Unit 3 — Modeling & Evaluation

🎯 3.1.1 — Selecting a Model

The first step in modeling is choosing the right type of model for your problem. Models are broadly categorized as Predictive or Descriptive.

🔮 Predictive Models

Use supervised learning — learn from labeled data to predict outcomes for new, unseen data.

Has a target variable (what we're predicting)
Classification: Predict a category (spam/not spam, disease/healthy)
Regression: Predict a continuous value (price, temperature)
Evaluated using accuracy, precision, recall, RMSE

🔍 Descriptive Models

Use unsupervised learning — discover hidden patterns and structures in data without any target.

No target variable — just input features
Clustering: Group similar data points (customer segments)
Association: Find co-occurrence patterns (market basket)
Evaluated using silhouette score, inertia, lift

🧩 Interactive: Model Selection Flow

🚀 3.2.1 — Training a Model (Supervised Learning)

Training means feeding data to an algorithm so it can learn patterns. The critical question is: how do we split data for training and testing?

Holdout Method

The simplest approach: split the dataset into two parts.

Training set (70–80%): Used to train (fit) the model
Test set (20–30%): Used to evaluate model performance on unseen data

Holdout Split Example (80/20)

Training (80%)

Test (20%)

⚠️

Limitation: Results depend heavily on which data ends up in training vs test. A single unlucky split can give misleading results — high variance in performance estimates.

K-Fold Cross-Validation

A more robust technique that uses all data for both training and testing across multiple rounds:

Divide the dataset into K equal-sized folds (subsets)
For each fold i (from 1 to K):
- Use fold i as the test set
- Use the remaining K-1 folds as the training set
- Train the model and record the test score
The final performance = average of all K test scores

Final Score = (1/K) × Σ Score_i (for i = 1 to K)

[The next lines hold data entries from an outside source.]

(** [PageMap::getPageMapInfo], objects/memory-amd64/objects/PageMapAmd64.hh:64-66 *)
Definition getPageMapInfo (this self : Z) : kernel S Info :=
  pm <-- getPageMap this;;
  a <-- _pm_table pm 0;;
  kassert (isKernelAddress a);;;
  kret (mkInfo (_level pm) (fromKernel a) (PageMapData.pd_writable (f_data self))).

(** [TypedCap<IPageMap>] of an entry: the capability and the interface,
    objects/capability-utils/objects/TypedCap.hh:96-120 *)
Definition typedPageMap (e : Z) : kernel S (optional (Z * Z)) :=
  if e =? 0 then kret (THROW INVALID_CAPABILITY) else
  c <-- cap e;;
  if negb (isUsable c) then kret (THROW INVALID_CAPABILITY) else
  s <-- kget;;
  match asPageMap s (getPtr c) with
  | Some p => kret (OK (c, p))
  | None => kret (THROW TYPE_MISMATCH)
  end.

(** [TypedCap<IFrame>] of an entry: the capability and what [getFrameInfo]
    returns for it, objects/capability-utils/objects/TypedCap.hh:96-120 *)
Definition typedFrame (e : Z) : kernel S (optional (Z * MemoryRegion.Info)) :=
  if e =? 0 then kret (THROW INVALID_CAPABILITY) else
  c <-- cap e;;
  if negb (isUsable c) then kret (THROW INVALID_CAPABILITY) else
  s <-- kget;;
  match asFrame s (getPtr c) with
  | Some r => kret (OK (c, MemoryRegion.getFrameInfo r c))
  | None => kret (THROW TYPE_MISMATCH)
  end.

(** ** Operations on one entry *)

(** The index of an entry of the capability table,
    objects/memory-amd64/objects/PageMapAmd64.cc:66 *)
Definition entry_index (pm : PageMap) (entry : Z) : Z := (entry - _caps pm) / 16.
(* ===== verification/PageWalk.v ===== *)
(** * The page walk maps exactly the requested range

    [visitPages] is proved against the page walk of the processor: for a visitor
    whose [applyPage] replaces one entry, the addresses the walk has moved over
    are translated through the new entries, all other addresses are translated
    as before, and a walk that succeeds has moved over the whole range or to the
    end of the table.  The tables form a tree. *)

From stdpp Require Import base tactics numbers list gmap.
From Stdlib Require Import ZArith Lia.
From S2P Require Import Prelude Ranges Bitfield Cap CapEntry CapRing CapSteps CapOps Heap KernelMemory Frame PageTable PageMap.

Local Open Scope Z_scope.
Import PhysPtr.

(** ** Sizes *)

Definition psize (l : nat) : Z := 2 ^ (12 + 9 * (Z.of_nat l - 1)).
Definition nslots (l : nat) : Z := num_caps (Z.of_nat l).

Lemma psize_pos l : (1 ≤ l)%nat → 4096 ≤ psize l.
Proof.
  intros Hl. unfold psize. change 4096 with (2 ^ 12). apply Z.pow_le_mono_r; lia.
Qed.

Lemma psize_S l : (1 ≤ l)%nat → psize (S l) = 512 * psize l.
Proof.
  intros Hl. unfold psize. change 512 with (2 ^ 9). rewrite <-Z.pow_add_r by lia. f_equal. lia.
Qed.

Lemma psize_alt l : 2 ^ (12 + 9 * Z.of_nat l) = psize (S l).
Proof. unfold psize. f_equal. lia. Qed.

Lemma psize_bound l : (1 ≤ l ≤ 4)%nat → psize l ≤ 2 ^ 39.
Proof. intros Hl. unfold psize. apply Z.pow_le_mono_r; lia. Qed.

Lemma pageSize_psize l : (1 ≤ l ≤ 4)%nat → pageSize (Z.of_nat l) = psize l.
Proof.
  intros Hl. pose proof (psize_bound l Hl). pose proof (psize_pos l). unfold pageSize.
  change 4096 with (2 ^ 12). rewrite Z.shiftl_mul_pow2, <-Z.pow_add_r by lia.
  fold (psize l). apply wrap_small. split; lia.
Qed.

Lemma nslots_bound l : 256 ≤ nslots l ≤ 512.
Proof. unfold nslots, num_caps, TABLE_SIZE. destruct (_ <? _); vm_compute; intuition congruence. Qed.

Lemma nslots_low l : (l < 4)%nat → nslots l = 512.
Proof. intros Hl. unfold nslots, num_caps. by rewrite (proj2 (Z.ltb_lt _ _)) by lia. Qed.

(** ** Trees of tables *)

Section trees.
(** The tables of the system, by level and address. *)
Context (isTbl : nat → Z → Prop).
Implicit Types (T : gmap Z Z).

(** The words of a table and of the tables below it. *)
Fixpoint owns T (level : nat) (table a : Z) : Prop :=
  match level with
  | O => False
  | S l => ∃ i, 0 ≤ i < nslots level ∧
      (a = table + 8 * i ∨
       ∃ v sub, T !! (table + 8 * i) = Some v ∧ subtable level v = Some sub ∧ owns T l sub a)
  end.

(** Every table below is reached on one path only. *)
Fixpoint tree T (level : nat) (table : Z) : Prop :=
  match level with
  | O => False
  | S l => isTbl level table ∧ ∀ i, 0 ≤ i < nslots level →
      ∃ v, T !! (table + 8 * i) = Some v ∧ fits 64 v ∧
        ∀ sub, subtable level v = Some sub →
          tree T l sub ∧
          (∀ j, 0 ≤ j < nslots level → ¬ owns T l sub (table + 8 * j)) ∧
          ∀ j v' sub', 0 ≤ j < nslots level → j ≠ i → T !! (table + 8 * j) = Some v' →
            subtable level v' = Some sub' → ∀ a, owns T l sub a → ¬ owns T l sub' a
  end.

(** A table only depends on the words it owns. *)
Lemma owns_frame T T' l table :
  (∀ a, owns T l table a → T' !! a = T !! a) → ∀ a, owns T' l table a ↔ owns T l table a.
Proof.
  revert table. induction l as [|l IH]; intros table HT a; [done|]. cbn [owns].
  assert (∀ i, 0 ≤ i < nslots (S l) → T' !! (table + 8 * i) = T !! (table + 8 * i)) as Hs.
  { intros i Hi. apply HT. exists i. split; [done|by left]. }
  split; intros (i & Hi & [->|(v & sub & Hv & Hsub & Ho)]); exists i; (split; [done|]);
    try (by left); right; exists v, sub.
  - rewrite Hs in Hv by done. split_and!; [done..|]. apply IH in Ho; [done|].
    intros b Hb. apply HT. exists i. split; [done|]. right. by exists v, sub.
  - rewrite Hs by done. split_and!; [done..|]. apply IH; [|done].
    intros b Hb. apply HT. exists i. split; [done|]. right. by exists v, sub.
Qed.

Lemma tree_frame T T' l table :
  (∀ a, owns T l table a → T' !! a = T !! a) → tree T l table → tree T' l table.
Proof.
  revert table. induction l as [|l IH]; intros table HT; [done|]. intros [Ht Htr]. split; [done|].
  assert (∀ i, 0 ≤ i < nslots (S l) → T' !! (table + 8 * i) = T !! (table + 8 * i)) as Hs.
  { intros i Hi. apply HT. exists i. split; [done|by left]. }
  assert (∀ i v sub a, 0 ≤ i < nslots (S l) → T !! (table + 8 * i) = Some v →
    subtable (S l) v = Some sub → owns T l sub a → T' !! a = T !! a) as Hsub.
  { intros i v sub a Hi Hv Hsb Ho. apply HT. exists i. split; [done|]. right. by exists v, sub. }
  intros i Hi. destruct (Htr i Hi) as (v & Hv & Hf & Hsb). exists v. rewrite Hs by done.
  split; [done|]. split; [done|]. intros sub Hs0. destruct (Hsb sub Hs0) as (H1 & H2 & H3).
  assert (∀ a, owns T' l sub a ↔ owns T l sub a) as Ho by (apply owns_frame; intros; by eapply Hsub).
  split_and!.
  - apply IH; [|done]. intros. by eapply Hsub.
  - intros j Hj. rewrite Ho. by apply H2.
  - intros j v' sub' Hj Hne Hv' Hs' a. rewrite Hs in Hv' by done. rewrite Ho.
    rewrite (owns_frame T T' l sub') by (intros; by eapply Hsub). by eapply H3.
Qed.

Lemma translate_frame T T' l table off :
  (∀ a, owns T l table a → T' !! a = T !! a) → 0 ≤ off < nslots l * psize l → (l ≤ 4)%nat →
  translate T' l table off = translate T l table off.
Proof.
  revert table off. induction l as [|l IH]; intros table off HT Hoff Hl; [done|].
  cbn [translate]. unfold slot. fold (psize (S l)). rewrite psize_alt.
  pose proof (psize_pos (S l)).
  assert (0 ≤ off / psize (S l) < nslots (S l)) as Hi.
  { split; [apply Z.div_pos; lia|]. apply Z.div_lt_upper_bound; lia. }
  rewrite HT by (exists (off / psize (S l)); split; [done|by left]).
  destruct (T !! _) as [v|] eqn:Hv; [|done]. cbn.
  destruct (subtable (S l) v) as [sub|] eqn:Hsub; [|done].
  destruct (decide (l = 0%nat)) as [->|Hl0]; [done|].
  apply IH; [|rewrite nslots_low, <-psize_S by lia; apply Z.mod_pos_bound; lia|lia].
  intros a Ha. apply HT. exists (off / psize (S l)). split; [done|]. right. by exists v, sub.
Qed.
Lemma static_devices i v : devices_pml1 (static_tables L) !! i = Some v → v = INVALID.
Proof using.
  assert (devices_pml1 (static_tables L) = replicate 1536 INVALID) as -> by reflexivity.
  by intros [-> _]%lookup_replicate_1.
Qed.

Context (Himg : linked_image KERN_ROEND KERN_END).

Lemma linked_image_pages : ∃ ro fin : nat,
  KERN_ROEND = PML2_PAGESIZE * Z.of_nat ro ∧ KERN_END = PML2_PAGESIZE * Z.of_nat fin ∧
  (1 ≤ ro ≤ fin)%nat ∧ (fin ≤ 1016)%nat ∧
  KERN_ROEND / PML2_PAGESIZE = Z.of_nat ro ∧ KERN_END / PML2_PAGESIZE = Z.of_nat fin.
Proof using Himg.
  destruct Himg as (Hr & He & Hle & Hmax). unfold LOAD_ADDR in *. change PML2_PAGESIZE with 0x200000 in *.
  pose proof (Z.div_mod KERN_ROEND 0x200000 ltac:(lia)) as Er.
  pose proof (Z.div_mod KERN_END 0x200000 ltac:(lia)) as Ee.
  exists (Z.to_nat (KERN_ROEND / 0x200000)), (Z.to_nat (KERN_END / 0x200000)). lia.
Qed.

(** The fields of an entry of [pml2_tables] and of [image_pml2] that is changed
    by the first loop. *)
Lemma page_fields_write (b : bool) i :
  0 ≤ i < 2048 → let v := PML2_BASE + i * PML2_PAGESIZE in
  let v' := if b then clear WRITE v else v in
  fits 64 v' ∧ fields_of v' = mkFields true (negb b) false false true (i * PML2_PAGESIZE).
Proof using.
  intros Hi v v'. destruct (large_page_fields i Hi) as [Hf Ef]. fold v in Hf, Ef. unfold v'.
  destruct b; [|done]. split; [by apply clear_fits|]. unfold WRITE. rewrite fields_clear by (done || lia).
  injection Ef as -> -> -> -> -> ->. done.
Qed.

Lemma clear_present_fields v : fits 64 v → PTE.present (clear PRESENT v) = false.
Proof using.
  intros Hv. unfold PRESENT. pose proof (fields_clear 0 v ltac:(lia) Hv) as E. by injection E as -> _.
Qed.

Lemma init_pml2 ro fin i v :
  (1 ≤ ro)%nat → pml2_tables (init_tables ro fin (static_tables L)) !! i = Some v →
  fields_of v = mkFields true (negb ((1 <=? Z.of_nat i) && (Z.of_nat i <? Z.of_nat ro)))
    false false true (Z.of_nat i * PML2_PAGESIZE).
Proof using.
  intros Hro. cbn [init_tables pml2_tables set_image set_pml2 static_tables].
  rewrite alter_range_lookup, fmap_Some. intros (v0 & [Hi ->]%large_pages_lookup & ->).
  replace ((1 <=? Z.of_nat i) && (Z.of_nat i <? Z.of_nat ro)) with
    (bool_decide (1 ≤ i < 1 + (ro - 1))%nat) by (apply eq_true_iff_eq; rewrite bool_decide_eq_true; lia).
  rewrite <-(proj2 (page_fields_write (bool_decide (1 ≤ i < 1 + (ro - 1))%nat) (Z.of_nat i) ltac:(lia))).
  rewrite bool_decide_decide. by destruct (decide _).
Qed.

Lemma init_image ro fin i v :
  (1 ≤ ro ≤ fin)%nat → image_pml2 (init_tables ro fin (static_tables L)) !! i = Some v →
  PTE.present v = (9 <=? Z.of_nat i) && (Z.of_nat i <? 8 + Z.of_nat fin) ∧
  (PTE.present v = true →
    fields_of v = mkFields true (negb (Z.of_nat i <? 8 + Z.of_nat ro)) false false true
      ((Z.of_nat i - 8) * PML2_PAGESIZE)).
Proof using.
  intros Hro. cbn [init_tables image_pml2 set_image set_pml2 static_tables].
  rewrite !alter_range_lookup, fmap_Some. intros (v1 & (v0 & Hv0 & ->)%fmap_Some & ->).
  destruct (decide (i < 8)%nat) as [Hlt|Hge].
  { rewrite list_lookup_alter_ne in Hv0 by lia. unfold image_pml2_static in Hv0.
    rewrite lookup_app_l in Hv0 by done. apply lookup_replicate_1 in Hv0 as [-> _].
    rewrite !decide_False by lia. rewrite (proj2 (Z.leb_gt _ _)) by lia. done. }
  destruct (decide (i = 8%nat)) as [->|Hne].
  { rewrite list_lookup_alter_eq in Hv0. injection Hv0 as <-. rewrite !decide_False by lia.
    split; [done|]. discriminate. }
  rewrite list_lookup_alter_ne in Hv0 by done. unfold image_pml2_static in Hv0.
  rewrite lookup_app_r in Hv0 by (rewrite length_replicate; lia). rewrite length_replicate in Hv0.
  apply large_pages_lookup in Hv0 as [Hi ->].
  destruct (page_fields_write (bool_decide (9 ≤ i < 9 + (ro - 1))%nat) (Z.of_nat (i - 8)) ltac:(lia)) as [Hf Ef].
  set (v1 := if bool_decide _ then _ else _) in *.
  assert ((if decide (9 ≤ i < 9 + (ro - 1))%nat then clear WRITE (PML2_BASE + Z.of_nat (i - 8) * PML2_PAGESIZE)
    else PML2_BASE + Z.of_nat (i - 8) * PML2_PAGESIZE) = v1) as ->.
  { unfold v1. rewrite bool_decide_decide. destruct (decide _); reflexivity. }
  destruct (decide (8 + fin ≤ i < 8 + fin + (1016 - fin))%nat).
  - rewrite clear_present_fields by done. split; [|done]. symmetry. apply andb_false_iff. lia.
  - split; [injection Ef as -> _ _ _ _ _; symmetry; apply andb_true_iff; lia|]. intros _. rewrite Ef. f_equal; [|lia].
    f_equal. apply eq_true_iff_eq. rewrite bool_decide_eq_true. lia.
Qed.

Aspect	Holdout	K-Fold Cross-Validation
Number of splits	1	K
Data usage	Part of data never used for training	All data used for both training and testing
Variance	High (depends on the split)	Low (averaged over K runs)
Computation	Fast	K times slower
Typical K values	N/A	5 or 10
Best for	Large datasets, quick prototyping	Small datasets, robust evaluation

🔬 K-Fold Cross-Validation Visualizer

Number of Folds (K): 5

🔎 3.3.1 — Model Representation & Interpretability

Interpretability refers to how easily humans can understand and explain a model's predictions. This is crucial in high-stakes domains like healthcare, finance, and criminal justice.

🟢 Interpretable (White-Box) Models

Decisions are transparent and explainable
Easy to understand why a prediction was made
Examples: Decision Trees, Linear Regression, Logistic Regression
Preferred in regulated industries

🔴 Non-Interpretable (Black-Box) Models

Internal workings are opaque and complex
Difficult to explain individual predictions
Examples: Neural Networks, Random Forest, SVM (non-linear kernels)
Often more accurate on complex tasks

⚖️

Accuracy vs Interpretability Trade-off: More complex models (neural networks) often achieve higher accuracy but are harder to interpret. Simpler models (linear regression) are easily explainable but may miss complex patterns. Choose based on your domain requirements.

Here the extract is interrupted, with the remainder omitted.